Итак, выяснялось, что, кроме Волконских и Талызиных, кривцовскими помещиками успели побывать некие Сунгуровы. Но главное для меня было не в этом. По выражению М. Вовеля, исторический персонаж иногда «подает о себе знак», как бы окликает читателя. В завещании Сунгурова послышался мне такой оклик. Составлено оно, конечно, нотариусом. Однако сквозь формулы проступает личность — в свободе обращения к жене и к другу, в последней заботе о дворовом человеке. В настроении, пронизывающем текст, несмотря на трагизм ситуации, ощущается душевная гармония, померещилось мне даже что-то преддекабристское, пушкинское (наверное, припомнился Савельич). Представился небогатый, но достойный быт мелкопоместного дворянина. Возникал невольно интерес и к судьбе самого Сунгурова, и к тому, как сложилась жизнь Анны Егоровны, их детей, и насколько оправдал возлагавшиеся на него надежды Николай Михайлович Гусятников.
Ответов, конечно же, ожидать не приходилось. Удалось обнаружить лишь некоторые детали. «Московский некрополь» подтвердил: Петр Родионович Сунгуров, родившийся в 1763 г., скончался 15 ноября 1818 г. (то есть 55 лет) и был действительно похоронен на Новодевичьем кладбище.

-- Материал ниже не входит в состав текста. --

Lemma findIndex_first {A} (p : A -> bool) (l : list A) (k : nat) (x : A) :
  l !! k = Some x -> p x = true -> Forall (fun y => p y = false) (take k l) ->
  JS.findIndex p l = Z.of_nat k.
Proof.
  intros Hk Hx Ht. unfold JS.findIndex.
  enough (H : forall i, JS.findIndex_from p l i = i + Z.of_nat k) by (rewrite H; lia).
  revert k Hk Ht. induction l as [|a l IH]; intros k Hk Ht i; [discriminate|].
  destruct k as [|k]; cbn in *.
  - injection Hk as ->. rewrite Hx. lia.
  - apply Forall_cons in Ht as [Ha Ht]. rewrite Ha.
    rewrite (IH k Hk Ht). lia.
Qed.

(** X3: when the loaded name is in the list, at position [k] first, that entry
    goes and so does the entry that came after it. *)
Theorem addToRecentProcedures_present_drops_next
    (p q : App.Procedure) (s : App.State) (k : nat) :
  App.recentProcedures s !! k = Some q ->
  App.name q = App.name p ->
  Forall (fun r => App.name r <> App.name p) (take k (App.recentProcedures s)) ->
  App.recentProcedures (App.addToRecentProcedures p s)
  = take 10 (p :: delete k (delete k (App.recentProcedures s))).
Proof.
  intros Hk Hq Ht. unfold App.addToRecentProcedures. cbn [App.recentProcedures].
  rewrite (findIndex_first _ _ k q Hk).
  - replace (Z.of_nat k =? -1) with false by (symmetry; apply Z.eqb_neq; lia).
    cbn [negb]. rewrite !splice1_nat. unfold JS.unshift. apply cap_take.
  - cbn. apply String.eqb_eq. exact Hq.
  - eapply Forall_impl; [exact Ht|]. intros r Hr. cbn. apply String.eqb_neq. exact Hr.
Qed.

Lemma addToRecentProcedures_present_drops_next_witness :
  let l := [ {| App.name := "SP_A" |}; {| App.name := "SP_B" |}; {| App.name := "SP_C" |} ] in
  (l !! 1%nat = Some {| App.name := "SP_B" |}
   /\ App.name {| App.name := "SP_B" |} = "SP_B"
   /\ Forall (fun r => App.name r <> "SP_B") (take 1 l))
  /\ App.recentProcedures
       (App.addToRecentProcedures {| App.name := "SP_B" |}
          {| App.recentProcedures := l; App.localStorage := None |})
     = take 10 ({| App.name := "SP_B" |} :: delete 1%nat (delete 1%nat l)).
Proof.
  intros l.
  assert (H : Forall (fun r => App.name r <> "SP_B") (take 1 l)).
  { repeat constructor; discriminate. }
  split; [split; [reflexivity|split; [reflexivity|exact H]]|].
  exact (addToRecentProcedures_present_drops_next {| App.name := "SP_B" |}
           {| App.name := "SP_B" |}
           {| App.recentProcedures := l; App.localStorage := None |} 1 eq_refl eq_refl H).
Defined.

(** The two ways [addToRecentProcedures] can go. *)
Lemma addToRecentProcedures_cases (p : App.Procedure) (s : App.State) :
  (Forall (fun q => App.name q <> App.name p) (App.recentProcedures s)
   /\ App.recentProcedures (App.addToRecentProcedures p s)
      = take 10 (p :: take (length (App.recentProcedures s) - 1) (App.recentProcedures s)))
  \/ (exists k q,
        App.recentProcedures s !! k = Some q /\ App.name q = App.name p
        /\ App.recentProcedures (App.addToRecentProcedures p s)
           = take 10 (p :: delete k (delete k (App.recentProcedures s)))).
Proof.
  unfold App.addToRecentProcedures. cbn [App.recentProcedures].
  set (l := App.recentProcedures s).
  set (test := fun q => String.eqb (App.name q) (App.name p)).
  destruct (findIndex_from_spec test l 0) as [[E H]|(k & q & E & Hk & Hq & Ht)].
  - left. specialize (H ltac:(lia)). split.
    + eapply Forall_impl; [exact H|]. intros r Hr. apply String.eqb_neq. exact Hr.
    + fold (JS.findIndex test l) in E. rewrite E. cbn [Z.eqb negb].
      rewrite splice1_last. unfold JS.unshift. apply cap_take.
  - right. exists k, q. split; [exact Hk|]. split; [apply String.eqb_eq; exact Hq|].
    fold (JS.findIndex test l) in E. rewrite E, Z.add_0_l.
    replace (Z.of_nat k =? -1) with false by (symmetry; apply Z.eqb_neq; lia).
    cbn [negb]. rewrite !splice1_nat. unfold JS.unshift. apply cap_take.
Qed.

(** X4: a list without two entries of the same name stays so. *)
Theorem addToRecentProcedures_NoDup (p : App.Procedure) (s : App.State) :
  NoDup (App.name <$> App.recentProcedures s) ->
  NoDup (App.name <$> App.recentProcedures (App.addToRecentProcedures p s)).
Proof.
  intros Hnd. set (l := App.recentProcedures s) in *.
  assert (Hsub : forall l', l' `sublist_of` l -> App.name p ∉ App.name <$> l' ->
                 NoDup (App.name <$> take 10 (p :: l'))).
  { intros l' Hl' Hp. eapply sublist_NoDup; [|apply fmap_sublist, sublist_take].
    rewrite fmap_cons. apply NoDup_cons. split; [exact Hp|].
    eapply sublist_NoDup; [exact Hnd|apply fmap_sublist; exact Hl']. }
  destruct (addToRecentProcedures_cases p s) as [[H ->]|(k & q & Hk & Hq & ->)];
    fold l in H || fold l in Hk; fold l.
  - apply Hsub; [apply sublist_take|].
    intros Hin. apply list_elem_of_fmap in Hin as (r & Hr & Hin).
    apply elem_of_take in Hin as (j & Hj & _). apply list_elem_of_lookup_2 in Hj.
    rewrite Forall_forall in H. specialize (H r Hj). congruence.
  - apply Hsub.
    + etransitivity; apply sublist_delete.
    + intros Hin. apply list_elem_of_fmap in Hin as (r & Hr & Hin).
      assert (Hin' : r ∈ delete k l).
      { eapply elem_of_sublist; [exact Hin|apply sublist_delete]. }
      apply list_elem_of_lookup_1 in Hin' as [j Hj].
      rewrite list_lookup_delete in Hj.
      assert (Hkk : (App.name <$> l) !! k = Some (App.name p))
        by (rewrite list_lookup_fmap, Hk; cbn; congruence).
      destruct (decide (j < k)%nat) as [Hlt|Hge].
      * assert (Hjn : (App.name <$> l) !! j = Some (App.name p))
          by (rewrite list_lookup_fmap, Hj; cbn; congruence).
        pose proof (NoDup_lookup _ _ _ _ Hnd Hjn Hkk). lia.
      * assert (Hjn : (App.name <$> l) !! S j = Some (App.name p))
          by (rewrite list_lookup_fmap, Hj; cbn; congruence).
        pose proof (NoDup_lookup _ _ _ _ Hnd Hjn Hkk). lia.
Qed.

Lemma addToRecentProcedures_NoDup_witness :
  NoDup (App.name <$> [ {| App.name := "SP_A" |}; {| App.name := "SP_B" |} ])
  /\ NoDup (App.name <$> App.recentProcedures
              (App.addToRecentProcedures {| App.name := "SP_B" |}
                 {| App.recentProcedures := [ {| App.name := "SP_A" |}; {| App.name := "SP_B" |} ];
                    App.localStorage := None |})).
Proof.
  assert (H : NoDup (App.name <$> [ {| App.name := "SP_A" |}; {| App.name := "SP_B" |} ])).
  { cbn. repeat constructor; rewrite ?elem_of_cons, ?elem_of_nil; intros Hc;
      repeat destruct Hc as [Hc|Hc]; try discriminate; auto. }
  split; [exact H|].
  exact (addToRecentProcedures_NoDup {| App.name := "SP_B" |}
           {| App.recentProcedures := [ {| App.name := "SP_A" |}; {| App.name := "SP_B" |} ];
              App.localStorage := None |} H).
Defined.

(** ** Colour and opacity of a link *)

Lemma SFcompare_swap (x y : SpecFloat.spec_float) :
  SpecFloat.SFcompare y x = option_map CompOpp (SpecFloat.SFcompare x y).
Proof.
  destruct x as [sx|sx| |sx mx ex], y as [sy|sy| |sy my ey]; cbn;
    try reflexivity; try (destruct sx; reflexivity); try (destruct sy; reflexivity);
    try (destruct sx, sy; reflexivity).
  destruct sx, sy; cbn; try reflexivity.
  all: rewrite (Z.compare_antisym ey ex); destruct (ey ?= ex); cbn; try reflexivity.
  all: pose proof (Pos.compare_cont_antisym mx my Eq) as H; cbn in H; rewrite <- H.
  all: destruct (Pos.compare_cont Eq mx my); reflexivity.
Qed.

(** For binary64 numbers, [c < t] excludes [c >= t]. *)
Lemma float_lt_not_ge (c t : float) :
  PrimFloat.ltb c t = true -> PrimFloat.leb t c = false.
Proof.
  rewrite ltb_spec, leb_spec. unfold SpecFloat.SFltb, SpecFloat.SFleb.
  rewrite (SFcompare_swap (Prim2SF c) (Prim2SF t)).
  destruct (SpecFloat.SFcompare (Prim2SF c) (Prim2SF t)) as [[]|]; cbn; congruence.
Qed.

Lemma lt_num_not_ge_num (c : option float) (t : float) :
  JS.lt_num c t = true -> JS.ge_num c t = false.
Proof. destruct c as [c|]; cbn; [apply float_lt_not_ge|discriminate]. Qed.

Lemma getLinkColor_red (t : float) (l : Link.t) :
  getLinkColor t l = "#e74c3c" <-> JS.lt_num (Link.confidence l) t = true.
Proof.
  unfold getLinkColor. destruct (JS.lt_num (Link.confidence l) t).
  - split; reflexivity.
  - split; [|discriminate].
    destruct (String.eqb _ "CALLS"); [discriminate|].
    destruct (String.eqb _ "REFERENCES"); [discriminate|].
    destruct (String.eqb _ "DYN_REFERENCES"); discriminate.
Qed.

(** X6: colour and opacity agree after the confidence slider was moved to [t]:
    every link of the graph in the store that [getLinkColor] paints red at
    that threshold was written the opacity 0.3, and none with opacity 1 is
    painted red.  (A link without a confidence is dimmed, not red.) *)
Theorem red_links_are_dimmed
    (s : State) (t : float) (g' : GraphData) (ls' : list Link.t) :
  heap (exec (confidenceSlider t) s) !! graphData s = Some g' ->
  links g' = Some ls' ->
  confidenceThreshold (exec (confidenceSlider t) s) = t
  /\ Forall (fun l =>
       (getLinkColor t l = "#e74c3c" -> Link.__opacity l = Some 0.3%float)
       /\ (Link.__opacity l = Some 1%float -> getLinkColor t l <> "#e74c3c")) ls'.
Proof.
  destruct s as [h gd sel st d ct three gc gr rq al co dl]. cbn [heap graphData].
  unfold confidenceSlider, confidenceChanged, updateNodesAppearance. run.
  destruct (h !! gd) as [[ns [ls|]]|] eqn:E; cbn.
  - assert (Hl : forall l : Link.t,
              let l' := Link.fade (if JS.ge_num (Link.confidence l) t
                                   then 1%float else 0.3%float) l in
              (getLinkColor t l' = "#e74c3c" -> Link.__opacity l' = Some 0.3%float)
              /\ (Link.__opacity l' = Some 1%float -> getLinkColor t l' <> "#e74c3c")).
    { intros l l'. split.
      - intros Hred. apply getLinkColor_red in Hred. cbn in Hred.
        apply lt_num_not_ge_num in Hred. cbn. rewrite Hred. reflexivity.
      - cbn. intros Ho Hred. apply getLinkColor_red in Hred. cbn in Hred.
        apply lt_num_not_ge_num in Hred. rewrite Hred in Ho.
        apply (float_neq 0.3%float 1%float); [reflexivity|reflexivity|congruence]. }
    destruct gr as [a|]; cbn; rewrite list_lookup_alter_eq, E; cbn;
      intros [= <-] [= <-]; (split; [reflexivity|]);
      apply Forall_fmap, Forall_true; intros l; apply Hl.
  - rewrite E. intros [= <-]. discriminate.
  - rewrite E. discriminate.
Qed.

А вот и нечто непредвиденное: полугодом раньше, в мае, там же был похоронен двенадцатилетний Петр Петрович Сунгуров, а в июле — Александр Родионович (видимо, сын и брат завещателя)699.
Три смерти одна за другой. И что за «жестокая болезнь»? Не холера ли? Первые ее волны задели Москву как раз в эти годы…
Нашлись упоминания о помещиках Сунгуровых и в клировых ведомостях кривцовской церкви, они добавляли еще немногое: Сунгуровы владели имением около четверти века (примерно с 1809 г. до начала 1830-х), последним из них был младший сын Петра Родионовича «Павлоградского гусарского полка корнет Александр Петрович Сунгуров»700.
На этих разрозненных сведениях и впечатлениях приходилось остановиться. Завязка сюжета была в руках, но «вытянуть» его не представлялось возможным. Именные указатели о Сунгуровых молчали, хотя фамилия казалась смутно знакомой (признаюсь: в «Историческую энциклопедию» я тогда заглянуть не догадалась).
И вдруг один из указателей заговорил. Оказалось, что продолжение сюжета существует, причем достаточно хорошо известное, по крайней мере исследователям русского XIX в. И события, настигшие эту семью спустя всего двенадцать лет после смерти Петра Родионовича, были настолько драматичны, что вряд ли могли тут помочь советы Николая Михайловича Гусятникова.